* [PROVIDED INFORMATION]:
(* ===== verification/Cells.v ===== *)
(** * Cells: the cell registry

    [pkg/jobdb/cells.go] (cells, authority, validation) and
    [runtime/cellstate] (the registry of one tenant).  Random bytes, ksuid
    generation and the clock are arguments; what the registry needs of Go's
    [net/url], [strings.ToLower], [encoding/json] and SHA-256 is the class
    [CellText]. *)

From S2P Require Import Prelude Types.

Inductive CellState := CellActive | CellRetired.
#[export] Instance CellState_eq_dec : EqDecision CellState.
Proof. solve_decision. Defined.

(** [Cell]; metadata maps a key to the JSON text of its value. *)
Record Cell := mkCell {
  c_TenantID : string;
  c_ID : string;
  c_Name : string;
  c_Repo : string;
  c_Description : string;
  c_Metadata : gmap string string;
  c_State : CellState;
  c_Aliases : list string;
  c_Revision : string;
  c_CreatedAt : time;
  c_UpdatedAt : time;
  c_RetiredAt : option time
}.
#[export] Instance eta_Cell : Eta Cell := λ c,
  mkCell (c_TenantID c) (c_ID c) (c_Name c) (c_Repo c) (c_Description c) (c_Metadata c) (c_State c)
    (c_Aliases c) (c_Revision c) (c_CreatedAt c) (c_UpdatedAt c) (c_RetiredAt c).
#[export] Instance Cell_eq_dec : EqDecision Cell.
Proof. solve_decision. Defined.

Record CellKey := mkCellKey { ce_TenantID : string; ce_CellID : string }.
Record CreateCellRequest := mkCreateCell {
  cr_TenantID : string; cr_Name : string; cr_Repo : string; cr_Description : string;
  cr_Metadata : gmap string string; cr_RequestID : string
}.
#[export] Instance eta_CreateCellRequest : Eta CreateCellRequest := λ r,
  mkCreateCell (cr_TenantID r) (cr_Name r) (cr_Repo r) (cr_Description r) (cr_Metadata r) (cr_RequestID r).
(** A present but nil [Metadata] map is [Some None]. *)
Record UpdateCellRequest := mkUpdateCell {
  uc_CellKey : CellKey; uc_IfMatch : string; uc_Name : option string; uc_Repo : option string;
  uc_Description : option string; uc_Metadata : option (option (gmap string string))
}.
Record RetireCellRequest := mkRetireCell { rc_CellKey : CellKey; rc_IfMatch : string }.

Record ResolvedCell := mkResolvedCell { rs_Cell : string; rs_CellID : string; rs_CellRepo : string }.
#[export] Instance eta_ResolvedCell : Eta ResolvedCell := λ r,
  mkResolvedCell (rs_Cell r) (rs_CellID r) (rs_CellRepo r).
#[export] Instance ResolvedCell_eq_dec : EqDecision ResolvedCell.
Proof. solve_decision. Defined.
Definition Resolved (c : Cell) : ResolvedCell := mkResolvedCell (c_Name c) (c_ID c) (c_Repo c).

(** ** Authority

    [CellAuthority] with the two values the runtime puts in a context beside it:
    the lease proof of a child submission and the schedule of an occurrence. *)
Record CellAuthority := mkAuthority {
  ca_Principal : string; ca_TenantID : string;
  ca_Permissions : gset string; ca_Cells : option (gset string)
}.
Record LeaseProof := mkLeaseProof { lp_JobKey : JobKey; lp_LeaseID : string; lp_WorkerID : string }.
Record ScheduleKey := mkScheduleKey { sk_TenantId : string; sk_ScheduleId : string }.
#[export] Instance ScheduleKey_eq_dec : EqDecision ScheduleKey.
Proof. solve_decision. Defined.
#[export] Instance ScheduleKey_countable : Countable ScheduleKey.
Proof.
  refine (inj_countable' (λ k, (sk_TenantId k, sk_ScheduleId k)) (λ p, mkScheduleKey p.1 p.2) _).
  by intros [].
Defined.
Record Context := mkContext {
  cx_Authority : option CellAuthority; cx_Lease : option LeaseProof; cx_Schedule : option ScheduleKey
}.
#[export] Instance eta_Context : Eta Context := λ c,
  mkContext (cx_Authority c) (cx_Lease c) (cx_Schedule c).
Definition WithCellAuthority (ctx : Context) (a : CellAuthority) : Context := ctx <| cx_Authority := Some a |>.
Definition WithLease (ctx : Context) (p : LeaseProof) : Context := ctx <| cx_Lease := Some p |>.
Definition WithSchedule (ctx : Context) (k : ScheduleKey) : Context := ctx <| cx_Schedule := Some k |>.

(** [AuthorizeCell] *)
Definition AuthorizeCell (ctx : Context) (tenant id permission : string) : result () :=
  match cx_Authority ctx with
  | None => Err (ErrCell ErrCellForbidden)
  | Some a =>
      if str_empty tenant || str_empty (ca_Principal a)
         || (negb (String.eqb (ca_TenantID a) tenant) && negb (String.eqb (ca_TenantID a) "*"))
         || negb (bool_decide (permission ∈ ca_Permissions a))
      then Err (ErrCell ErrCellForbidden)
      else match ca_Cells a with
      | Some cells => if negb (str_empty id) && negb (bool_decide (id ∈ cells))
                      then Err (ErrCell ErrCellNotFound) else Ok tt
      | None => Ok tt
      end
  end.

(** ** Validation *)
Definition name_char (c : Ascii.ascii) : bool :=
  in_range 65 90 c || in_range 97 122 c || in_range 48 57 c
  || in_range 46 46 c || in_range 95 95 c || in_range 45 45 c.

(** [ValidateCellName]: the pattern [[A-Za-z0-9._-]{1,128}], neither [.] nor [..]. *)
Definition ValidateCellName (s : string) : result () :=
  guard_err (negb (str_empty s) && (String.length s <=? 128)%nat
             && negb (str_contains (λ c, negb (name_char c)) s)
             && negb (String.eqb s ".") && negb (String.eqb s "..")) (ErrCell ErrInvalidCell).

(** The parts of a parsed URL the locator rules look at. *)
Record URL := mkURL {
  url_Scheme : string; url_Host : string; url_Hostname : string; url_Port : string; url_Path : string;
  url_RawPath : string; url_RawQuery : string; url_Fragment : string;
  url_User : bool; url_Password : bool
}.

(** Go library functions the registry relies on: [url.Parse], [strings.ToLower],
    [json.Valid], decoding and re-encoding one JSON text, the length of an encoded
    metadata map, and the SHA-256 of an encoded request. *)
Class CellText := {
  url_Parse : string → option URL;
  ToLower : string → string;
  json_Valid : string → bool;
  json_reencode : string → string;
  metadata_len : gmap string string → nat;
  request_digest : CreateCellRequest → string
}.

Fixpoint trim_suffix (suf s : string) : string :=
  if String.eqb s suf then "" else match s with
  | EmptyString => ""
  | String c r => String c (trim_suffix suf r)
  end.
Definition TrimSuffix (s suf : string) : string :=
  if str_empty suf then s else trim_suffix suf s.
Definition trim_slash (s : string) : string :=
  match s with String c r => if in_range 47 47 c then r else s | EmptyString => s end.

(** [strings.Cut] at a character. *)
Fixpoint Cut (sep : N) (s : string) : option (string * string) :=
  match s with
  | EmptyString => None
  | String c r => if in_range sep sep c then Some ("", r)
                  else match Cut sep r with Some (a, b) => Some (String c a, b) | None => None end
  end.
Fixpoint Split (sep : N) (s : string) : list string :=
  match s with
  | EmptyString => [""]
  | String c r => if in_range sep sep c then "" :: Split sep r
                  else match Split sep r with
                       | [] => [String c ""]
                       | p :: ps => String c p :: ps
                       end
  end.

(** [strings.Contains(s, "://")] *)
Fixpoint has_scheme (s : string) : bool :=
  match s with
  | EmptyString => false
  | String _ r => String.prefix "://" s || has_scheme r
  end.

(** [strings.TrimSpace(s) == s], given that [s] has no ASCII white space. *)
Fixpoint ends_space (s : string) : bool :=
  match s with
  | EmptyString => false
  | String a r => blank s || ends_space r
  end.
Definition starts_space (s : string) : bool :=
  match s with
  | String a (String b (String c _)) => space1 a || space2 a b || space3 a b c
  | String a (String b EmptyString) => space1 a || space2 a b
  | String a EmptyString => space1 a
  | EmptyString => false
  end.

Definition locator_chars : string :=
  String (Ascii.ascii_of_N 9) (String (Ascii.ascii_of_N 10) (String (Ascii.ascii_of_N 13) "?#\ ")).

Section registry.
Context `{CellText}.

(** [NormalizeCellRepo]'s choice of host and path. *)
Definition repo_parts (s : string) : result (string * string) :=
  let bad := Err (ErrCell ErrInvalidCell) in
  if has_scheme s then
    match url_Parse s with
    | None => bad
    | Some u =>
        if str_empty (url_Host u) || negb (str_empty (url_RawQuery u))
           || negb (str_empty (url_Fragment u)) || negb (str_empty (url_RawPath u)) then bad
        else if negb (String.eqb (url_Scheme u) "https") && negb (String.eqb (url_Scheme u) "ssh") then bad
        else if String.eqb (url_Scheme u) "https" && url_User u then bad
        else if url_User u && url_Password u then bad
        else if negb (str_empty (url_Port u))
                && negb (String.eqb (url_Scheme u) "https" && String.eqb (url_Port u) "443")
                && negb (String.eqb (url_Scheme u) "ssh" && String.eqb (url_Port u) "22") then bad
        else Ok (url_Hostname u, trim_slash (url_Path u))
    end
  else match Cut 64 s with
  | Some (user, rest) =>
      if str_empty user then bad
      else of_option (ErrCell ErrInvalidCell) (Cut 58 rest)
  | None => of_option (ErrCell ErrInvalidCell) (Cut 47 s)
  end.

Definition bad_part (p : string) : bool := str_empty p || String.eqb p "." || String.eqb p "..".

(** [NormalizeCellRepo] *)
Definition NormalizeCellRepo (s : string) : result string :=
  let? _ := guard_err (negb (str_empty s || ContainsAny s locator_chars || starts_space s || ends_space s))
              (ErrCell ErrInvalidCell) in
  let? hp := repo_parts s in
  let host := ToLower hp.1 in
  let path := TrimSuffix (TrimSuffix hp.2 "/") ".git" in
  let? _ := guard_err (negb (bad_part host || ContainsAny host ":/@%"
                             || str_empty path || ContainsAny path ":@%")) (ErrCell ErrInvalidCell) in
  let? _ := guard_err (negb (existsb bad_part (Split 47 path))) (ErrCell ErrInvalidCell) in
  let? _ := guard_err (ValidString path && (String.length host + String.length path + 1 <=? 2048)%nat)
              (ErrCell ErrInvalidCell) in
  Ok (host +:+ "/" +:+ path).

(** [utf8.RuneCountInString] of a valid string: the bytes that start a rune. *)
Fixpoint RuneCount (s : string) : nat :=
  match s with
  | EmptyString => 0
  | String c r => (if cont c then 0 else 1) + RuneCount r
  end.

(** [ValidateCellProperties] *)
Definition bad_property (kv : string * string) : bool :=
  negb (ValidString kv.1) || (RuneCount kv.1 <? 1)%nat || (128 <? RuneCount kv.1)%nat || negb (json_Valid kv.2).
Definition ValidateCellProperties (description : string) (metadata : gmap string string) : result () :=
  let? _ := guard_err (ValidString description && (RuneCount description <=? N.to_nat 2048)%nat
                       && (size metadata <=? 64)%nat) (ErrCell ErrInvalidCell) in
  let? _ := guard_err (negb (existsb bad_property (map_to_list metadata))) (ErrCell ErrInvalidCell) in
  guard_err (metadata_len metadata <=? N.to_nat 16384)%nat (ErrCell ErrInvalidCell).

Definition quote_char : Ascii.ascii := Ascii.ascii_of_N 34.
(** The revision in double quotes; a revision is a ksuid, which needs no escapes. *)
Definition quoted (revision : string) : string :=
  String quote_char (revision +:+ String quote_char "").
(** A header of the form quote, non-empty text, quote, without the characters
    that would need escaping or separate several entity tags. *)
Definition header_shape (h : string) : bool :=
  match h with
  | String q r =>
      in_range 34 34 q && (3 <=? String.length h)%nat &&
      String.eqb r (TrimSuffix r (String quote_char "") +:+ String quote_char "") &&
      negb (str_contains (λ c, in_range 34 34 c || in_range 92 92 c || in_range 44 44 c
                               || in_range 13 13 c || in_range 10 10 c)
              (TrimSuffix r (String quote_char "")))
  | EmptyString => false
  end.

(** [CheckCellRevision] *)
Definition CheckCellRevision (header revision : string) : result () :=
  let? _ := guard_err (negb (str_empty header)) (ErrCell ErrCellPreconditionRequired) in
  let? _ := guard_err (header_shape header) (ErrCell ErrInvalidCell) in
  guard_err (String.eqb header (quoted revision)) (ErrCell ErrCellPrecondition).

(** [canonicalMetadata] *)
Definition canonicalMetadata (m : gmap string string) : gmap string string := json_reencode <$> m.
End registry.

* [EXERCISE]: Among the lines above, find the one with "(** [Cell]; metadata" and the one with "#[export] Instance eta_CreateCellRequest". Quote both and everything between them, exactly.

* [SOLUTION FOR THIS PROBLEM]:
(** [Cell]; metadata maps a key to the JSON text of its value. *)
Record Cell := mkCell {
  c_TenantID : string;
  c_ID : string;
  c_Name : string;
  c_Repo : string;
  c_Description : string;
  c_Metadata : gmap string string;
  c_State : CellState;
  c_Aliases : list string;
  c_Revision : string;
  c_CreatedAt : time;
  c_UpdatedAt : time;
  c_RetiredAt : option time
}.
#[export] Instance eta_Cell : Eta Cell := λ c,
  mkCell (c_TenantID c) (c_ID c) (c_Name c) (c_Repo c) (c_Description c) (c_Metadata c) (c_State c)
    (c_Aliases c) (c_Revision c) (c_CreatedAt c) (c_UpdatedAt c) (c_RetiredAt c).
#[export] Instance Cell_eq_dec : EqDecision Cell.
Proof. solve_decision. Defined.

Record CellKey := mkCellKey { ce_TenantID : string; ce_CellID : string }.
Record CreateCellRequest := mkCreateCell {
  cr_TenantID : string; cr_Name : string; cr_Repo : string; cr_Description : string;
  cr_Metadata : gmap string string; cr_RequestID : string
}.
#[export] Instance eta_CreateCellRequest : Eta CreateCellRequest := λ r,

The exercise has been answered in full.